Salvatore Bruno

Personal information
- Date of birth: 9 November 1979 (age 45)
- Place of birth: Naples, Italy
- Height: 1.83 m (6 ft 0 in)
- Position(s): Striker

Team information
- Current team: Rezzato
- Number: 9

Youth career
- 0000–1997: Napoli

Senior career*
- Years: Team / Apps / (Gls)
- 1997–1999: Napoli / 3 / (0)
- 1998–1999: → Fermana (loan) / 29 / (5)
- 1999–2001: Chievo / 2 / (0)
- 1999–2000: → Cremonese (loan) / 26 / (3)
- 2000: → SPAL (loan) / 13 / (2)
- 2001: → Alzano (loan) / 13 / (2)
- 2001–2003: Ascoli / 65 / (25)
- 2003–2006: Chievo / 4 / (0)
- 2003–2004: → Ancona (loan) / 8 / (0)
- 2004: → Bari (loan) / 19 / (5)
- 2004–2005: → Catania (loan) / 16 / (2)
- 2005: → Torino (loan) / 16 / (3)
- 2005–2006: → Brescia (loan) / 37 / (13)
- 2007–2010: Modena / 105 / (47)
- 2010–2012: Sassuolo / 34 / (8)
- 2012–2013: Juve Stabia / 26 / (7)
- 2013–2014: Modena / 7 / (0)
- 2014–2015: Real Vicenza / 36 / (16)
- 2015–2018: Giana Erminio / 96 / (42)
- 2018–: Rezzato

International career
- 1995–1996: Italy U-16 / 2 / (0)

= Salvatore Bruno =

Italian footballer

Salvatore Bruno (born 9 November 1979) is a former Italian footballer who last played as a striker for Italian Serie D club Rezzato .

== Club career ==
Bruno started his career at Serie A team Napoli, but most of his career has been spent in the lower division.

=== Chievo ===
Bruno was signed by Chievo in co-ownership deal in 1999. In January 2001, Bruno was signed by Alzano in a temporary deal, after making a handful of appearances with SPAL. In June 2001, Chievo bought Bruno outright. However, he was loaned to Ascoli with an option to co-own the player. In June 2003, Chievo bought Bruno back again, but Bruno left for Ancona in another temporary deal. Bruno switched clubs every 6 months, which he left for Bari, Torino, Catania and finally played a whole season for Brescia. Bruno made 4 appearances for Chievo in 2006–07 Serie A.

=== Modena ===
In January 2007, after a few appearances, he left Serie A team Chievo and moved to Modena, exchanged with Michele Troiano in co-ownership deal.
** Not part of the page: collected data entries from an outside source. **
Definition handle_config : M unit :=
  send_json_response
    (JDict [("supported_resolutions", supported_resolutions);
            ("supports_group_request", JBool false);
            ("supports_marks", JBool false);
            ("supports_search", JBool true);
            ("supports_timescale_marks", JBool false)]).

(** [group] is read from the parameters and not used. *)
Definition handle_symbol_info (params : gmap string string) : M unit :=
  send_json_response (JDict [("symbols", JList (map info_entry popular_symbols))]).

Definition handle_symbols (params : gmap string string) : M unit :=
  let symbol := default "AAPL" (params !! "symbol") in
  send_json_response
    (JDict [("name", JStr symbol);
            ("exchange-traded", JStr "NASDAQ");
            ("exchange-listed", JStr "NASDAQ");
            ("timezone", JStr "America/New_York");
            ("minmov", JInt 1);
            ("minmov2", JInt 0);
            ("pointvalue", JInt 1);
            ("session", JStr "0930-1600");
            ("has_intraday", JBool true);
            ("has_no_volume", JBool false);
            ("description", JStr (symbol +:+ " - Live 2025 Data"));
            ("type", JStr "stock");
            ("supported_resolutions", supported_resolutions);
            ("pricescale", JInt 100);
            ("ticker", JStr symbol)]).

Definition handle_search (params : gmap string string) : M unit :=
  let query := default "" (params !! "query") in
  limit <- lift (int_param params "limit" 10) ;;
  send_json_response (JList (search query limit)).

(** [int(time.time())]; the one reading of the clock is [time_now]. *)
Definition handle_time (E : Env) : M unit :=
  send_json_response (JInt (Qtruncate (time_now E))).

(** A GET request, after [urlparse] and [parse_qs]. The path is a part of
    the request line, which the server decodes as latin-1: it has no
    character beyond U+00FF. The values of the query string are
    percent-decoded and can hold any character. *)
Record Request : Type := {
  path : string;
  query_params : gmap string string;
  path_latin1 : Latin1 path
}.

Definition do_GET (req : Request) (E : Env) : M unit :=
  try_except
    (if String.eqb (path req) "/config" then handle_config
     else if String.eqb (path req) "/symbol_info" then handle_symbol_info (query_params req)
     else if String.eqb (path req) "/symbols" then handle_symbols (query_params req)
     else if String.eqb (path req) "/search" then handle_search (query_params req)
     else if String.eqb (path req) "/history" then handle_history (query_params req) E
     else if String.eqb (path req) "/time" then handle_time E
     else send_error 404 ("Unknown endpoint: " +:+ path req))
    (λ e, send_error 500 (str e)).

(** The ways a history request can go, each with the answer, the state and
    the events it leaves: refused before the cache is consulted, served
    from the cache, or sent upstream, where the provider may raise, return
    an empty frame, return a frame that cannot be converted, or return a
    frame that is converted, cached and served. *)
Inductive outcome (params : gmap string string) (E : Env) (st : Server)
    : result unit * Server * list event → Prop :=
| outcome_bad_params e :
    history_params params E = inl e →
    outcome params E st (inr (), st, [Send 200 (error_response (str e))])
| outcome_bad_date symbol resolution from_ts to_ts e :
    history_params params E = inr (symbol, resolution, from_ts, to_ts) →
    rbind (fromtimestamp from_ts) (λ _, fromtimestamp to_ts) = inl e →
    outcome params E st (inr (), st, [Send 200 (error_response (str e))])
| outcome_cached symbol resolution from_ts to_ts cached :
    history_params params E = inr (symbol, resolution, from_ts, to_ts) →
    fromtimestamp from_ts = inr () →
    fromtimestamp to_ts = inr () →
    cache_lookup st (cache_key symbol resolution from_ts to_ts) (time_now E)
      = Some cached →
    outcome params E st (inr (), st, [Send 200 cached])
| outcome_upstream_error symbol resolution from_ts to_ts period interval e :
    history_params params E = inr (symbol, resolution, from_ts, to_ts) →
    fromtimestamp from_ts = inr () →
    fromtimestamp to_ts = inr () →
    cache_lookup st (cache_key symbol resolution from_ts to_ts) (time_now E) = None →
    select_window resolution = (period, interval) →
    ticker_history E symbol period interval = inl e →
    outcome params E st
      (inr (), st, [UpstreamCall symbol period interval;
                    Send 200 (error_response (str e))])
| outcome_no_data symbol resolution from_ts to_ts period interval hist :
    history_params params E = inr (symbol, resolution, from_ts, to_ts) →
    fromtimestamp from_ts = inr () →
    fromtimestamp to_ts = inr () →
    cache_lookup st (cache_key symbol resolution from_ts to_ts) (time_now E) = None →
    select_window resolution = (period, interval) →
    ticker_history E symbol period interval = inr hist →
    empty hist = true →
    outcome params E st
      (inr (), st, [UpstreamCall symbol period interval; Send 200 no_data_response])
| outcome_convert_error symbol resolution from_ts to_ts period interval hist e :
    history_params params E = inr (symbol, resolution, from_ts, to_ts) →
    fromtimestamp from_ts = inr () →
    fromtimestamp to_ts = inr () →
    cache_lookup st (cache_key symbol resolution from_ts to_ts) (time_now E) = None →
    select_window resolution = (period, interval) →
    ticker_history E symbol period interval = inr hist →
    empty hist = false →
    convert_rows hist from_ts to_ts (rows hist) [] = inl e →
    outcome params E st
      (inr (), st, [UpstreamCall symbol period interval;
                    Send 200 (error_response (str e))])
| outcome_fetched symbol resolution from_ts to_ts period interval hist bars :
    history_params params E = inr (symbol, resolution, from_ts, to_ts) →
    fromtimestamp from_ts = inr () →
    fromtimestamp to_ts = inr () →
    cache_lookup st (cache_key symbol resolution from_ts to_ts) (time_now E) = None →
    select_window resolution = (period, interval) →
    ticker_history E symbol period interval = inr hist →
    empty hist = false →
    convert_rows hist from_ts to_ts (rows hist) [] = inr bars →
    outcome params E st
      (inr (),
       cache_store st (cache_key symbol resolution from_ts to_ts)
         (ok_response (sort_bars bars)) (time_now E),
       [UpstreamCall symbol period interval;
        Send 200 (ok_response (sort_bars bars))]).

(** The states of the class attributes that a run of the server can
    reach: it starts with both maps empty and serves one request after
    the other. *)
Inductive reachable : Server → Prop :=
| reachable_initial : reachable initial
| reachable_request st req E :
    reachable st → reachable (state_of (do_GET req E st)).

End Handlers.

(** ** Reading a response, and what is stated about it *)

(** The value of the ["s"] field of a JSON body. *)
Definition status (body : json) : option string :=
  match body with
  | JDict items =>
      match jget "s" items with Some (JStr s) => Some s | _ => None end
  | _ => None
  end.

(** The array under a field of a JSON body. *)
Definition array (k : string) (body : json) : option (list json) :=
  match body with
  | JDict items =>
      match jget k items with Some (JList l) => Some l | _ => None end
  | _ => None
  end.

(** The integers of the ["t"] array. *)
Definition times (body : json) : list Z :=
  match array "t" body with
  | Some l => omap (λ j, match j with JInt z => Some z | _ => None end) l
  | None => []
  end.


(** A time in milliseconds that stands for a second inside the requested
    interval. *)
Definition within (from_ts to_ts ms : Z) : Prop :=
  ∃ timestamp, ms = timestamp * 1000 ∧ from_ts ≤ timestamp ≤ to_ts.

(** The server state without the entry of a key. *)
Definition forget (key : string) (st : Server) : Server :=
  {| data_cache := delete key (data_cache st);
     cache_expiry := delete key (cache_expiry st) |}.

(** Whether a character occurs in a string. *)
Fixpoint occurs (c : ascii) (s : string) : bool :=
  match s with
  | EmptyString => false
  | String c' s' => bool_decide (c = c') || occurs c s'
  end.

(** What holds of every entry of the cache in a running server: the value
    is a success envelope of bars sorted by time, and the bars lie in the
    interval of every request that is given this key. *)
Definition cache_invariant (st : Server) : Prop :=
  ∀ key v, data_cache st !! key = Some v →
    ∃ bars, v = ok_response bars ∧ Sorted time_le bars ∧
      ∀ symbol resolution from_ts to_ts,
        key = cache_key symbol resolution from_ts to_ts →
        Forall (within from_ts to_ts) (map time bars).

(** The exception, if any, that a fetch for these arguments meets: raised
    by the provider, or raised while the rows of its frame are converted. *)
Definition fetch_exception (E : Env) (symbol resolution : string) (from_ts to_ts : Z)
    : option PyException :=
  match ticker_history E symbol (select_window resolution).1 (select_window resolution).2 with
  | inl e => Some e
  | inr hist =>
      if empty hist then None
      else match convert_rows hist from_ts to_ts (rows hist) [] with
           | inl e => Some e
           | inr _ => None
           end
  end.



(** Spec wording: [part] is a substring of [text]. *)
Definition occurs_in (part text : string) : Prop :=
  ∃ before after, text = before +:+ part +:+ after.

(** Spec wording: two characters are the same when case is ignored: they
    are equal, or one is a lower-case letter a to z and the other is its
    capital. *)
Definition lower_case (c : ascii) : Prop :=
  (97 ≤ Ascii.N_of_ascii c ≤ 122)%N.

Definition same_letter (c d : ascii) : Prop :=
  c = d
  ∨ (lower_case c ∧ Ascii.N_of_ascii c = Ascii.N_of_ascii d + 32)%N
  ∨ (lower_case d ∧ Ascii.N_of_ascii d = Ascii.N_of_ascii c + 32)%N.

(** Spec wording: two texts are equal when case is ignored. *)
Inductive equal_ignoring_case : string → string → Prop :=
| equal_ignoring_case_empty : equal_ignoring_case "" ""
| equal_ignoring_case_letter c d s t :
    same_letter c d → equal_ignoring_case s t →
    equal_ignoring_case (String c s) (String d t).

(** Spec wording: a case-insensitive substring match: some substring of the
    text is the query when case is ignored. *)
Definition contains_ignoring_case (query text : string) : Prop :=
  ∃ part, equal_ignoring_case part query ∧ occurs_in part text.

(** Spec wording: the query matches the symbol code or the full name. *)
Definition matches_ignoring_case (query : string) (s : SymbolDescriptor) : Prop :=
  contains_ignoring_case query (symbol s) ∨ contains_ignoring_case query (full_name s).

(** The test of [handle_search] in words: the upper-case form of the query
    is a substring of the symbol code or of the upper-case form of the
    full name. *)
Definition matches_in_upper_case {runtime : PyRuntime} (query : string)
    (s : SymbolDescriptor) : Prop :=
  occurs_in (upper query) (symbol s) ∨ occurs_in (upper query) (upper (full_name s)).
In June 2008, Modena bought him outright and bought back Troiano, in exchange, Angelo Antonazzo and Nicholas Frey went to Chievo.

=== Sassuolo ===
In August 2010 Bruno was signed by Sassuolo on reported free transfer. The club also signed Troiano from Modena, the seat of the province that Sassuolo is located. Bruno took Riccardo Zampagna's no.9 shirt. However, he was the backup striker.

=== Juve Stabia ===
In summer 2012, he moved to Juve Stabia. At the end of the season, he had played 26 games with 7 goals.

=== Back in Modena ===
In the summer of 2013, he returned to play in the files of Modena in Serie B.

=== Lega Pro ===
The following year falls in the Lega Pro by signing a contract with Real Vicenza; the following year, he began to play in the Giana Erminio.

== International career ==
Bruno was a member of Italy U16 team in 1996 UEFA European Under-16 Football Championship qualification.